The Chaplain will remain standing until the S. C. has declared the council open. He will then open the Bible at the twenty-seventh chapter of Matthew 3-5. Conductor escorts Chaplain to his station and resumes his own station.
S.C.: Brother Councilors, let us give the Oath of Allegiance to our Flag.
S.C.: It is my duty to preside over your deliberations; enforce the decrees of the Supreme Council; teach the new members the beauties of Unity, Charity and Temperance; maintain the dignity of the Order, and use all honorable means for the advancement of our interests as commercial and professional men accordingly, I now declare Council, No duly opened and ready for business.*
S.C.: Brother Page! Inform the Sentinel that this Council is open, and admit all councilors in good standing.

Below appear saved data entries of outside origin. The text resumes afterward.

Lemma stopped_keeps p p' : same_events p p' -> p_eventBus p' = p_eventBus p ∧ p_stopCh p' = p_stopCh p.
Proof. by intros (? & ? & _). Qed.

(** Closes a case of the invariant when the events of the plugin did not change. *)
Ltac same_bus Hb Hc := split; unfold stopped, finished in *; simpl in *; rewrite ?Hb, ?Hc; try done; try tauto.

Lemma serving_step s s' : serving_inv s -> sys_step s s' -> serving_inv s'.
Proof.
  intros [Hf He Hr Hs Hx] [Hl|Ho].
  - destruct Hl as [p sub bus m rest errs|p sub bus evs errs n Hn|p sub bus evs m errs
      |p p' sub bus evs b m errs Hm|p p' sub bus evs b m errs e Hm Hle|p p' sub bus evs b m errs v Hm]; simpl in *.
    1, 3: split; unfold stopped, finished in *; simpl in *; try done; lia.
    + assert (p_eventBus p = false) as Hst.
      { destruct (p_eventBus p) eqn:Hbus; [|done]. unfold stopped in Hr; simpl in Hr.
        destruct Hr as [_ Hz]; congruence. }
      split; unfold stopped, finished in *; simpl in *; try done.
      intros _. destruct (Hs Hst) as (? & ? & _). split_and!; [done|lia|by left].
    + destruct (method_keeps _ _ _ _ (reset_of_balanced b) (reset_of_events b) Hf Hm) as [Hf' [Hb Hc]%stopped_keeps].
      same_bus Hb Hc.
    + destruct (method_keeps _ _ _ _ (reset_of_balanced b) (reset_of_events b) Hf Hm) as [Hf' [Hb Hc]%stopped_keeps].
      same_bus Hb Hc.
    + destruct (reset_of_balanced b p Hf) as [Hf' _], (stopped_keeps _ _ (reset_of_events b p)) as [Hb Hc].
      rewrite Hm in Hf', Hb, Hc. simpl in *. same_bus Hb Hc.
  - destruct Ho as [p bus evs l errs m|p sub m bus evs l errs Hle|p p' r sub bus evs l errs Hm
      |p p' sub bus evs l errs Hc|p sub bus evs l e errs]; simpl in *.
    + by split.
    + split; simpl; try done. rewrite length_app. simpl. lia.
    + destruct (Stop_keeps _ _ _ Hf Hm) as (Hb0 & Hc0 & Hf' & Hb & Hc).
      split; unfold stopped, finished in *; simpl in *; rewrite ?Hb, ?Hc; try done.
      intros _. split_and!; [done|lia|by right].
    + destruct (call_keeps _ _ Hc Hf) as [Hf' [Hb Hc']%stopped_keeps]. same_bus Hb Hc'.
    + split; unfold stopped, finished in *; simpl in *; try done. intros Hn. by specialize (Hx Hn).
Qed.

Lemma served_by_inv p :
  free p -> p_eventBus p = true -> p_stopCh p = 0 -> serving_inv (served_by p).
Proof. intros Hf Hb Hs. split; unfold stopped; simpl; try done; [lia|]. rewrite Hb. done. Qed.

Lemma reachable_inv s s' : serving_inv s -> rtc sys_step s s' -> serving_inv s'.
Proof. intros Hi. induction 1 as [|x y z Hxy Hyz IH]; [done|]. apply IH. by eapply serving_step. Qed.

(** The loop can always go on, unless it has nothing to do. *)
Lemma loop_progress s :
  serving_inv s -> ¬ finished s -> (∃ s', loop_step s s') ∨
  (sys_loop s = Selecting ∧ sys_events s = [] ∧ ¬ stopped s).
Proof.
  destruct s as [p sub bus evs l errs]. intros [Hf He Hr Hs Hx] Hn.
  unfold finished, stopped in *; simpl in *. specialize (Hx Hn). subst errs.
  destruct l as [|m|b m| |v]; try done.
  - destruct evs as [|m evs]; [|left; eexists; by constructor].
    destruct (p_eventBus p) eqn:Hb; [by right|].
    destruct (Hs eq_refl) as (_ & _ & [?|Hc]); [done|]. left. eexists. by econstructor.
  - left. eexists. by constructor.
  - left. destruct (reset_of_balanced b p Hf) as [_ Ho].
    destruct (reset_of b p) as [p' [[[]|e]|v|msg| |]] eqn:Hm; try done; eexists.
    + by constructor.
    + by apply loop_error; [|simpl; lia].
    + by econstructor.
Qed.

(** ** After [Stop] *)

(** Executions, with the number of steps the loop took. *)
Inductive run : nat -> system -> system -> Prop :=
| run_refl s : run 0 s s
| run_loop n s1 s2 s3 : loop_step s1 s2 -> run n s2 s3 -> run (S n) s1 s3
| run_other n s1 s2 s3 : other_step s1 s2 -> run n s2 s3 -> run n s1 s3.

(** The steps the loop may still take once no more events are accepted: three for
    every event, one to see the stop signal. *)
Definition effort (s : system) : nat :=
  3 * (length (sys_bus s) + length (sys_events s)) +
  match sys_loop s with Selecting => 1 | Deciding _ => 3 | Resetting _ _ => 2 | _ => 0 end.

Lemma loop_step_effort s s' : loop_step s s' -> effort s' < effort s.
Proof. destruct 1; unfold effort; simpl; lia. Qed.

Lemma other_step_effort s s' :
  serving_inv s -> stopped s -> other_step s s' -> effort s' <= effort s ∧ stopped s'.
Proof.
  intros Hi Hst Ho. pose proof (si_free _ Hi) as Hf. destruct (si_stopped _ Hi Hst) as (Hsub & _ & _).
  destruct Ho as [p bus evs l errs m|p sub m bus evs l errs Hle|p p' r sub bus evs l errs Hm
      |p p' sub bus evs l errs Hc|p sub bus evs l e errs]; unfold stopped, effort in *; simpl in *; try done.
  - rewrite length_app. simpl. split; [lia|done].
  - destruct (Stop_keeps _ _ _ Hf Hm) as (_ & _ & _ & ? & _). done.
  - destruct (call_keeps _ _ Hc Hf) as [_ [Hb _]%stopped_keeps]. by rewrite Hb.
Qed.

Lemma loop_step_stopped s s' : stopped s -> loop_step s s' -> stopped s'.
Proof.
  intros Hst Hl. destruct Hl as [ | | |p p' sub bus evs b m errs Hm|p p' sub bus evs b m errs e Hm Hle
    |p p' sub bus evs b m errs v Hm]; try done; unfold stopped in *; simpl in *.
  all: destruct (stopped_keeps _ _ (reset_of_events b p)) as [Hb _]; rewrite Hm in Hb; simpl in Hb; congruence.
Qed.

Lemma run_effort n s s' :
  run n s s' -> serving_inv s -> stopped s -> n + effort s' <= effort s ∧ serving_inv s' ∧ stopped s'.
Proof.
  induction 1 as [s|n s1 s2 s3 Hl Hr IH|n s1 s2 s3 Ho Hr IH]; intros Hi Hst; [done|..].
  - destruct IH as (Hn & Hi' & Hst');
      [by eapply serving_step; [|left]|by eapply loop_step_stopped|].
    apply loop_step_effort in Hl. split_and!; [lia|done|done].
  - destruct (other_step_effort _ _ Hi Hst Ho) as [Hle Hst2].
    destruct IH as (Hn & Hi' & Hst'); [by eapply serving_step; [|right]|done|].
    split_and!; [lia|done|done].
Qed.

(** C15: once [Stop] has returned, the goroutine of [Serve] ends.  Whatever the
    other goroutines do from then on, it takes at most three steps for every event
    that was accepted before, and one for the stop signal; and as long as it has not
    ended it can take its next step: it waits for no event, blocks on no channel and
    on no mutex. *)
Theorem stop_ends_loop (p : Plugin) (s s' : system) (n : nat) :
  p_locked p = false -> p_readers p = 0 -> p_eventBus p = true -> p_stopCh p = 0 ->
  rtc sys_step (served_by p) s -> stopped s -> run n s s' ->
  n <= effort s ∧ (finished s' ∨ ∃ s'', loop_step s' s'').
Proof.
  intros Hl Hr Hb Hs Hreach Hst Hrun.
  pose proof (reachable_inv _ _ (served_by_inv p (conj Hl Hr) Hb Hs) Hreach) as Hi.
  destruct (run_effort _ _ _ Hrun Hi Hst) as (Hn & Hi' & Hst'). split; [lia|].
  assert (finished s' ∨ ¬ finished s') as [Hf|Hf]
    by (unfold finished; destruct (sys_loop s'); auto).
  - by left.
  - right. destruct (loop_progress s' Hi' Hf) as [|(_ & _ & Hns)]; [done|by destruct Hns].
Qed.

(** C21: the channel of errors never blocks the loop.  In every reachable state the
    mutex is free between two calls, the channels hold what fits into them, and an
    error is on the channel only when the loop has returned. *)
Theorem serving_invariant (p : Plugin) (s : system) :
  p_locked p = false -> p_readers p = 0 -> p_eventBus p = true -> p_stopCh p = 0 ->
  rtc sys_step (served_by p) s -> serving_inv s.
Proof.
  intros Hl Hr Hb Hs Hreach. by eapply reachable_inv, Hreach; apply served_by_inv.
Qed.


(** ** The loop by itself *)

(** One event, from the bus to the end of its reset. *)
Lemma serve_event_steps m p p' o :
  serve_event m p = (p', Ret o) ->
  rtc sys_step (served_by p)
    match o with
    | None => served_by p'
    | Some e => mkSystem p' true [] [] Returned [e]
    end.
Proof.
  intros Hr. unfold serve_event in Hr. go_unfold.
  eapply rtc_l; [right; apply (bus_accept _ _ _ _ _ m)|].
  eapply rtc_l; [right; apply bus_deliver; simpl; lia|].
  eapply rtc_l; [left; apply loop_event|]. eapply rtc_l; [left; apply loop_decide|]. eapply rtc_once. left.
  set (b := Contains m _) in *.
  assert (reset_of b = if b then Reset else ResetAP) as Hb by done. rewrite <- Hb in Hr.
  destruct (reset_of b p) as [p1 [[[]|e]|v|msg| |]] eqn:Hm; simplify_eq/=.
  - by apply loop_reset.
  - apply (loop_error p p' true [] [] b m [] e); [done|simpl; lia].
Qed.


End Serving.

If councilors are known by the Page or Sentinel to be in good standing, the formality of “working their way” through the Page’s door with the consequent delay and interruption, may be dispensed with.
Page, at salute in front of the altar: Brother Senior Counselor! Your orders have been obeyed.
S.C.: Brother Secretary-Treasurer! You will call the role of officers and Past Counselors, and read the minutes of our last regular meeting; also those of any special meetings which have since been held. Conductor, standing, will answer the roll call.

Order of Business

1. Calling roll of officers and Past Counselors.
2. Read minutes of previous meeting.
3. Does any Councilor know of a Councilor who is entitled to our aid or sympathy, or needing the services of a Councilor?
4. Secretary reports delinquent members, if any.
5. New applications received and referred.
6. Balloting upon petitions previously referred to Investigating Committee.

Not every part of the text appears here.